Anyway, back to the night by the railings. I turned the question around on him and of course he isn’t a virgin, he’s a nineteen-year-old college rocker! So I told him the truth. I said that Gar and I had tried but it hadn’t worked. He laughed, which annoyed me so I walked on. He caught up and apologized and asked what I meant. I told him that we were in my room and I’d thought that Danny and Clooney would be out all evening. Gar was nervous and first the condom took ages because Gar was all fingers and thumbs and then when he got going it was like I was being poked in all the wrong places and he was getting frustrated so I asked if I could help but he said no – and then we heard the door and it was Clooney and he was shouting Danny’s name and my name, and just as Gar was finally pointed in the right direction Clooney came stamping up the stairs. Gar jumped up and out of the bed and that was pretty much the end of it. I didn’t tell Ben that I’d been pretty much turned off after that and broken it off with Gar. I still feel a bit mean for not giving him a second chance but I was afraid he’d arrive with a potholing helmet and a car jack. Ben said thanks for telling him and I said, ‘You’re welcome,’ and then he said, ‘You won’t have to worry about that happening with me.’ COCKY OR WHAT? I told him he needn’t get any big ideas. I had no plans to be with him like that in the near future. He just smiled and said, ‘The best things are never planned.’ I told him for a short boy he really does have a big head. He just laughed. Anyway I’ve been thinking about it since and I’m going to go for it with him. I mean, so far so good, and let’s face it, I’m eighteen and I don’t want to go to London a virgin. That would be a nightmare. I’ll wait another week or so and see how it goes but that’s the decision made. I know you probably think I’m rushing into it. I’ve only known him a few weeks etc but not everyone meets their soul mate when they’re sixteen and you’ve been doing it for over a year so I’m really falling behind here. I need to get going.
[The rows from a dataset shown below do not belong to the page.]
(** X17.  When the platform fails the insert or delete of a favourite
    toggle on the dashboard, the toggle changes nothing: the favourite
    table, the page's set of favourite ids and the list stay as they were,
    no reload is sent, and the only trace is the error toast. *)
Theorem failed_toggle_changes_nothing (uid eid : string)
    (p : UserDashboard.Page) :
  UserDashboard.currentUser p = Some uid ->
  fault (UserDashboard.env p) (List.length (sent (UserDashboard.env p)))
    (toggle_request
       (bool_decide (eid ∈ UserDashboard.favoriteExperienceIds p)) uid eid)
    <> no_fault ->
  outcome_of (UserDashboard.toggleFavorite eid p) = Returned tt /\
  tbl_favorite (UserDashboard.env (state_after (UserDashboard.toggleFavorite eid p)))
    = tbl_favorite (UserDashboard.env p) /\
  UserDashboard.favoriteExperienceIds
    (state_after (UserDashboard.toggleFavorite eid p))
    = UserDashboard.favoriteExperienceIds p /\
  UserDashboard.favoritesList (state_after (UserDashboard.toggleFavorite eid p))
    = UserDashboard.favoritesList p /\
  UserDashboard.toasts (state_after (UserDashboard.toggleFavorite eid p))
    = UserDashboard.toasts p ++ [("Error updating favorites", "error")] /\
  sent (UserDashboard.env (state_after (UserDashboard.toggleFavorite eid p)))
    = sent (UserDashboard.env p) ++
      [toggle_request
         (bool_decide (eid ∈ UserDashboard.favoriteExperienceIds p)) uid eid].
Proof.
  intros Hu Hf.
  unfold UserDashboard.toggleFavorite, UserDashboard.currentUser_id,
    delete_favorite, insert_favorite, send, bind, gets, modify, ret, throw,
    try_catch, outcome_of, state_after, toggle_request in *.
  cbn -[UserDashboard.loadFavorites].
  destruct (bool_decide (eid ∈ UserDashboard.favoriteExperienceIds p));
    cbn -[UserDashboard.loadFavorites]; rewrite Hu;
    cbn -[UserDashboard.loadFavorites];
    destruct (fault _ _ _); cbn; try congruence; auto 10.
Qed.

Lemma toggleFavorite_healthy (uid eid : string) (p : UserDashboard.Page) :
  UserDashboard.currentUser p = Some uid ->
  UserDashboard.favoritesList p <> None ->
  healthy (UserDashboard.env p) ->
  tbl_favorite (UserDashboard.env (state_after (UserDashboard.toggleFavorite eid p)))
    = (if bool_decide (eid ∈ UserDashboard.favoriteExperienceIds p)
       then List.filter (fun r => negb (is_favorite_of uid eid r))
              (tbl_favorite (UserDashboard.env p))
       else tbl_favorite (UserDashboard.env p) ++
            [{| fav_user_id := uid; fav_experience_id := eid |}]) /\
  UserDashboard.favoriteExperienceIds
    (state_after (UserDashboard.toggleFavorite eid p))
    = list_to_set
        (favourites_of uid
           (UserDashboard.env (state_after (UserDashboard.toggleFavorite eid p)))) /\
  UserDashboard.currentUser (state_after (UserDashboard.toggleFavorite eid p))
    = Some uid /\
  UserDashboard.favoritesList (state_after (UserDashboard.toggleFavorite eid p))
    <> None /\
  healthy (UserDashboard.env (state_after (UserDashboard.toggleFavorite eid p))).
Proof.
  intros Hu Hl Hh.
  unfold UserDashboard.toggleFavorite, UserDashboard.currentUser_id,
    delete_favorite, insert_favorite, send, bind, gets, modify, ret, throw,
    try_catch, state_after.
  cbn -[UserDashboard.loadFavorites].
  destruct (bool_decide (eid ∈ UserDashboard.favoriteExperienceIds p));
    cbn -[UserDashboard.loadFavorites]; rewrite Hu;
    cbn -[UserDashboard.loadFavorites]; rewrite Hh;
    cbn -[UserDashboard.loadFavorites].
  all: match goal with |- context [UserDashboard.loadFavorites ?q] =>
         pose proof (loadFavorites_returns q) as Hret;
         destruct (loadFavorites_healthy uid q) as (Hids & _ & Hfav & _ & _);
         [exact Hu | exact Hl | intros n r; apply Hh |];
         destruct (loadFavorites_frame q) as (Htbl & _ & Hfl & Hcu & _ & Hpres);
         unfold state_after, outcome_of in Hret, Hids, Hfav, Htbl, Hfl, Hcu, Hpres;
         destruct (UserDashboard.loadFavorites q) as [[[]|m] p3]
       end; cbn in Hret; try discriminate Hret; cbn [fst snd] in *.
  all: split; [exact Htbl |].
  all: split; [rewrite Hids, Hfav; reflexivity |].
  all: split; [rewrite Hcu; exact Hu |].
  all: split; [intros Hn; apply Hpres in Hn; contradiction |].
  all: intros n r; rewrite Hfl; apply Hh.
Qed.

Lemma favourites_after_delete (tbl : list FavoriteRow) (uid uid' eid x : string) :
  In x (List.map fav_experience_id
          (List.filter (fun r => String.eqb (fav_user_id r) uid')
             (List.filter (fun r => negb (is_favorite_of uid eid r)) tbl)))
  <-> In x (List.map fav_experience_id
              (List.filter (fun r => String.eqb (fav_user_id r) uid') tbl))
      /\ ~ (uid' = uid /\ x = eid).
Proof.
  rewrite !List.in_map_iff. split.
  - intros (r & <- & Hr). apply List.filter_In in Hr as [Hr Hu].
    apply List.filter_In in Hr as [Hr Hn]. split.
    + exists r. split; [reflexivity |]. apply List.filter_In. auto.
    + intros [-> Hx]. unfold is_favorite_of in Hn.
      rewrite Hu, Hx, String.eqb_refl in Hn. discriminate.
  - intros [(r & <- & Hr) Hne]. apply List.filter_In in Hr as [Hr Hu].
    exists r. split; [reflexivity |].
    apply List.filter_In. split; [| exact Hu].
    apply List.filter_In. split; [exact Hr |].
    unfold is_favorite_of. apply String.eqb_eq in Hu.
    destruct (String.eqb_spec (fav_user_id r) uid) as [Hu'|]; [| reflexivity].
    destruct (String.eqb_spec (fav_experience_id r) eid) as [He|]; [| reflexivity].
    exfalso. apply Hne. split; congruence.
Qed.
Oh, and V Kill P is a lesbian. Apparently she and Clooney are just friends and they’ve been spending more time together because she’s just split up with her girlfriend and he’s sworn off girls since Bushy Head started stalking him. I’m not joking. He told Danny and me the other night over dinner that she’s everywhere he goes. She’s always at the radio station he’s interning in. (He’s a runner as opposed to host which is a big comedown but it’s a nice place to work and it’s only for the summer so he’s happy enough.) She’s at the coffee shop he has lunch in and the bar he drinks in. Danny told him that aside from the station he has to change his haunts. Clooney’s really upset but Danny says change is better than rest so it would do Clooney good, and if he sees her in the new places he’ll have to go to the guards. Clooney didn’t want to do that. He said the whole place will be laughing at him but Danny said, ‘Let them laugh, she’s clearly not stable.’ I agreed having met her – her hair alone confirms she’s definitely nuts. Anyway, Clooney is hoping that making some changes will be enough to stop her, and I told him not to worry because he has a lesbian bodyguard. Danny and I thought that was really funny but Clooney failed to see the joke. Instead he stormed out and we didn’t see him after that.